对伴有房颤的缺血性卒中或TIA患者,推荐使用华法林或新型口服抗凝剂(达比加群、利伐沙班、阿哌沙班等)治疗,预防血栓栓塞再发。不适合抗凝治疗的患者可选择阿司匹林(100mg/d)或氯吡格雷(75mg/d)抗血小板治疗。

 

(7)出血性脑卒中的急性期治疗

 

头部CT确诊为脑出血或蛛网膜下腔出血后应尽快转至有治疗条件的神经外科或神经内科。急性期控制血压和稳定生命体征,尽快明确病因,根据病情采取保守或手术治疗:脑出血进行微创穿刺引流术或开颅手术;蛛网膜下腔出血针对动脉瘤等病因进行血管内治疗或夹闭术治疗以防再出血,同时积极控制相关并发症。

 

(8)脑卒中的康复治疗

 

➤运动功能的康复训练包括传统的肌力增强训练、关节活动度训练、神经生理学方法、本体感觉感性神经肌肉促进法等以及强制性运动疗法、减重步行训练、运动再学习方案等。

 

➤感觉障碍:可进行特定的感觉训练和觉关联性训练,也可采用经皮电刺激联合常规治疗,以提高患者的触觉、肌肉运动知觉等感觉能力。

 

➤语言功能:尽早由言语治疗师对存在交流障碍的卒中患者从听说、读、写、复述等几个方面进行评价,针对语音和语义等障碍进行康复治疗。

 

➤认知和情绪障碍:首先使用简易精神状态检查量表(MMSE)、蒙特利尔认知评估量表(MoCA)等进行认知功能评定;卒中后焦虑抑郁可通过汉密尔顿焦虑量表(HAMA)、抑郁量表(HAMD)进行筛查。
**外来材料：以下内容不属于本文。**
Lemma until_sep_shorter (sep s piece r : jsstring) :
  sep <> [] -> until_sep sep s = (piece, Some r) ->
  (length r < length s)%nat.
Proof.
  intros N H. pose proof (until_sep_parts sep s) as J. rewrite H in J.
  subst s. rewrite !length_app. destruct sep; [easy|]. cbn. lia.
Qed.

Lemma split_from_enough (sep : jsstring) (f1 f2 : nat) (s : jsstring) :
  sep <> [] -> (length s < f1)%nat -> (length s < f2)%nat ->
  split_from f1 sep s = split_from f2 sep s.
Proof.
  intros N. revert f2 s; induction f1 as [|f1 IH]; intros [|f2] s H1 H2;
    try lia.
  cbn [split_from].
  destruct (until_sep sep s) as [piece [r|]] eqn:U; [|reflexivity].
  f_equal. apply until_sep_shorter in U; trivial. apply IH; lia.
Qed.

Lemma split_unfold (sep s : jsstring) :
  sep <> [] ->
  split sep s =
  match until_sep sep s with
  | (piece, Some r) => piece :: split sep r
  | (piece, None) => [piece]
  end.
Proof.
  intros N. unfold split at 1. cbn [split_from].
  destruct (until_sep sep s) as [piece [r|]] eqn:U; [|reflexivity].
  f_equal. apply until_sep_shorter in U; trivial.
  apply split_from_enough; trivial; lia.
Qed.

Lemma split_not_nil (sep s : jsstring) : sep <> [] -> split sep s <> [].
Proof.
  intros N. rewrite split_unfold by trivial.
  now destruct (until_sep sep s) as [piece [r|]].
Qed.

Lemma join_cons (sep p : jsstring) (ps : list jsstring) :
  ps <> [] -> join sep (p :: ps) = p ++ sep ++ join sep ps.
Proof. now destruct ps. Qed.

Lemma join_nil (pieces : list jsstring) : join [] pieces = concat pieces.
Proof.
  induction pieces as [|p [|q ps] IH]; cbn [join concat]; trivial.
  - now rewrite app_nil_r.
  - cbn [app]. f_equal. exact IH.
Qed.

Lemma split_join (sep s : jsstring) :
  sep <> [] -> join sep (split sep s) = s.
Proof.
  intros N. remember (length s) as n eqn:Hn.
  revert s Hn; induction n as [n IH] using lt_wf_ind; intros s Hn.
  rewrite split_unfold by trivial.
  pose proof (until_sep_parts sep s) as J.
  destruct (until_sep sep s) as [piece [r|]] eqn:U; [|now subst].
  apply until_sep_shorter in U; trivial.
  rewrite join_cons by now apply split_not_nil.
  rewrite (IH (length r)); [now subst s|lia|reflexivity].
Qed.

Lemma split_pieces_free (sep s piece : jsstring) :
  sep <> [] -> In piece (split sep s) -> includes piece sep = false.
Proof.
  intros N. remember (length s) as n eqn:Hn.
  revert s Hn; induction n as [n IH] using lt_wf_ind; intros s Hn.
  rewrite split_unfold by trivial.
  pose proof (until_sep_free sep s N) as F.
  destruct (until_sep sep s) as [p [r|]] eqn:U; cbn [fst] in F.
  - apply until_sep_shorter in U; trivial.
    intros [<-|I]; [exact F|]. apply (IH (length r)) with (s := r); trivial. lia.
  - now intros [<-|[]].
Qed.
(** * Tindiana quotation system: price allocation and supplier scoring

    A shallow embedding of the business core of [app.py]: the currency
    parser [parse_moeda], the price alert [get_alerta_preco], the supplier
    ranking [ranking], the batch allocation [mapa_cotacao] and the two
    deletion routes [deletar_fornecedor] and [deletar_cotacao_final].

    Python's [float] is IEEE 754 binary64, which is the kernel's primitive
    [float]: arithmetic and comparisons below are bit-exact.  A Python [str]
    is a [string] whose characters are the code points below 256; an [int]
    is a [Z].  Routes that talk to the database take the database as a value
    and return the committed one. *)

From Stdlib Require Import ZArith List String Ascii Bool Lia Floats.
From Stdlib Require Import DecimalString Sorting.Permutation Sorting.Sorted.
Import ListNotations.

Set Warnings "-inexact-float".

(* ================================================================== *)
(** * Python runtime *)
(* ================================================================== *)

Module Py.

Local Open Scope char_scope.

(** ** [str] *)

(** [str.isspace] on the code points below 256. *)
Definition isspace (c : ascii) : bool :=
  let n := N_of_ascii c in
  ((9 <=? n) && (n <=? 13) || (28 <=? n) && (n <=? 32)
   || (n =? 133) || (n =? 160))%N.

Fixpoint lstrip_chars (l : list ascii) : list ascii :=
  match l with
  | c :: l' => if isspace c then lstrip_chars l' else l
  | [] => []
  end.

Definition strip_chars (l : list ascii) : list ascii :=
  rev (lstrip_chars (rev (lstrip_chars l))).

(** [s.strip()] *)
Definition strip (s : string) : string :=
  string_of_list_ascii (strip_chars (list_ascii_of_string s)).

(** [s.replace(old, new)] for a non-empty [old], as at every call site of
    the program: the occurrences of [old] are found from the left and do
    not overlap.  [skip] counts the characters of a match still to drop. *)
Fixpoint replace_from (old new : string) (skip : nat) (s : string) : string :=
  match s with
  | EmptyString => EmptyString
  | String c s' =>
      match skip with
      | S k => replace_from old new k s'
      | O =>
          if String.prefix old s
          then (new ++ replace_from old new (String.length old - 1) s')%string
          else String c (replace_from old new 0 s')
      end
  end.

Definition replace (old new s : string) : string := replace_from old new 0 s.

(** ** [float] *)

Local Open Scope float_scope.

(** [float(n)] for an [int] that fits a database column: the nearest
    binary64, ties to even. *)
Definition of_int (z : Z) : float := SF2Prim (binary_normalize prec emax z 0 false).

(** The value [(-1)^neg * m * 10^e], correctly rounded. *)
Definition of_decimal (neg : bool) (m : Z) (e : Z) : float :=
  SF2Prim
    match m with
    | Zpos p =>
        if (0 <=? e)%Z
        then binary_normalize prec emax ((if neg then Zneg p else Zpos p) * 10 ^ e) 0 false
        else SFdiv prec emax (S754_finite neg p 0)
                   (S754_finite false (Z.to_pos (10 ^ (- e))) 0)
    | _ => S754_zero neg
    end.

Definition isdigit (c : ascii) : bool :=
  let n := N_of_ascii c in ((48 <=? n) && (n <=? 57))%N.

Definition digit_value (c : ascii) : Z := Z.of_N (N_of_ascii c) - 48.

Fixpoint span_digits (l : list ascii) : list ascii * list ascii :=
  match l with
  | c :: l' =>
      if isdigit c then let (d, r) := span_digits l' in (c :: d, r) else ([], l)
  | [] => ([], [])
  end.

Definition digits_value (d : list ascii) : Z :=
  fold_left (fun acc c => 10 * acc + digit_value c)%Z d 0%Z.

Definition parse_sign (l : list ascii) : bool * list ascii :=
  match l with
  | "-" :: r => (true, r)
  | "+" :: r => (false, r)
  | _ => (false, l)
  end.

Definition lower (c : ascii) : ascii :=
  let n := N_of_ascii c in
  if ((65 <=? n) && (n <=? 90))%N then ascii_of_N (n + 32) else c.

(** Underscores are allowed only between two digits. *)
Fixpoint underscores_ok (prev : ascii) (l : list ascii) : bool :=
  match l with
  | [] => negb (Ascii.eqb prev "_")
  | c :: l' =>
      (if Ascii.eqb c "_" then isdigit prev
       else if Ascii.eqb prev "_" then isdigit c else true)
      && underscores_ok c l'
  end.

(** What [float] strips itself: ASCII blanks, and the two other spaces
    below 256 (which it first turns into blanks). *)
Definition float_space (c : ascii) : bool :=
  let n := N_of_ascii c in
  ((9 <=? n) && (n <=? 13) || (n =? 32) || (n =? 133) || (n =? 160))%N.

Fixpoint lstrip_float (l : list ascii) : list ascii :=
  match l with
  | c :: l' => if float_space c then lstrip_float l' else l
  | [] => []
  end.

(** Optional exponent: [e] or [E], an optional sign and at least one digit;
    without a digit the letter is not part of the number. *)
Definition parse_exponent (l : list ascii) : Z * list ascii :=
  match l with
  | c :: r =>
      if Ascii.eqb (lower c) "e" then
        let (neg, r1) := parse_sign r in
        let (d, r2) := span_digits r1 in
        match d with
        | [] => (0%Z, l)
        | _ => ((if neg then - digits_value d else digits_value d)%Z, r2)
        end
      else (0%Z, l)
  | [] => (0%Z, l)
  end.

(** [float(s)] for a [str]; [None] stands for [ValueError]. *)
Definition float_of_str (s : string) : option float :=
  let l := list_ascii_of_string s in
  if underscores_ok Ascii.zero l then
    let l := filter (fun c => negb (Ascii.eqb c "_")) l in
    let l := rev (lstrip_float (rev (lstrip_float l))) in
    let (neg, r) := parse_sign l in
    let word := string_of_list_ascii (map lower r) in
    if (String.eqb word "inf" || String.eqb word "infinity")%bool
    then Some (if neg then neg_infinity else infinity)
    else if String.eqb word "nan" then Some nan
    else
      let (ip, r1) := span_digits r in
      let (fp, r2) := match r1 with
                      | "." :: r1' => span_digits r1'
                      | _ => ([], r1)
                      end in
      match ip ++ fp with
      | [] => None
      | ds =>
          let (ex, r3) := parse_exponent r2 in
          match r3 with
          | [] => Some (of_decimal neg (digits_value ds) (ex - Z.of_nat (List.length fp)))
          | _ => None
          end
      end
  else None.

(** [a / b]: [None] stands for [ZeroDivisionError]. *)
Definition div (a b : float) : option float :=
  if b =? 0 then None else Some (a / b).

(** [max(a, b)] and [min(a, b)] keep their first argument unless the second
    is strictly beyond it. *)
Definition max (a b : float) : float := if a <? b then b else a.
Definition min (a b : float) : float := if b <? a then b else a.

(** [sum(xs)], added from the left starting at [0]. *)
Definition sum (xs : list float) : float := fold_left PrimFloat.add xs 0.

(** [round(x, 1)]: the exact value of [x] rounded to one decimal, halves to
    the even digit, then to the nearest binary64. *)
Definition round_half_even (num den : Z) : Z :=
  let q := (num / den)%Z in
  let r := (num mod den)%Z in
  match (2 * r ?= den)%Z with
  | Lt => q
  | Gt => (q + 1)%Z
  | Eq => if Z.even q then q else (q + 1)%Z
  end.

Definition round1 (x : float) : float :=
  match Prim2SF x with
  | S754_finite s m e =>
      let n := if (0 <=? e)%Z
               then (Zpos m * 2 ^ e * 10)%Z
               else round_half_even (Zpos m * 10) (2 ^ (- e)) in
      SF2Prim match n with
              | Zpos p => SFdiv prec emax (S754_finite s p 0) (S754_finite false 10 0)
              | _ => S754_zero s
              end
  | _ => x
  end.

(** [l.sort(key=key, reverse=True)]: stable, largest key first.  Written
    as an insertion sort; on keys that [<] orders totally (no NaN) every
    stable sort returns this list. *)
Fixpoint insert_reverse {A} (key : A -> float) (x : A) (l : list A) : list A :=
  match l with
  | [] => [x]
  | y :: l' => if key x <? key y then y :: insert_reverse key x l' else x :: l
  end.

Definition sort_reverse {A} (key : A -> float) (l : list A) : list A :=
  fold_right (insert_reverse key) [] l.

(** [min(xs)] and [max(xs)] of a non-empty sequence. *)
Definition min_list (x : float) (xs : list float) : float :=
  fold_left (fun m y => if y <? m then y else m) xs x.
Definition max_list (x : float) (xs : list float) : float :=
  fold_left (fun m y => if m <? y then y else m) xs x.

(** [str(n)] *)
Definition str_of_int (z : Z) : string := NilZero.string_of_int (Z.to_int z).

End Py.

(* ================================================================== *)
(** * Data model *)
(* ================================================================== *)

(** [Requisicao.status] *)
Inductive Status := Pendente | Cotado | Processado.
可使用胆碱酯酶抑制剂等改善卒中后认知功能;卒中后情绪障碍可选用选择性5-羟色胺再摄取抑制剂西酞普兰等经典抗抑郁药物或舒肝解郁胶囊、解郁丸等中成药以及心理治疗。

 

➤吞咽障碍:可应用“Shaker”疗法、热触觉刺激、神经肌肉电刺激等方法进行吞咽功能训练,对不能经口维持足够营养和水分者,应考虑肠内营养(经鼻胃管、鼻肠管或经皮内镜下胃造瘘)。

 

➤尿便障碍:使用尿管超过48h将增加尿道感染的风险,建议尽早拔除;如需继续使用,建议用有抗菌作用的导尿管如银合金涂层导尿管;还需要为尿便障碍的患者制定和执行膀胱、肠道训练计划。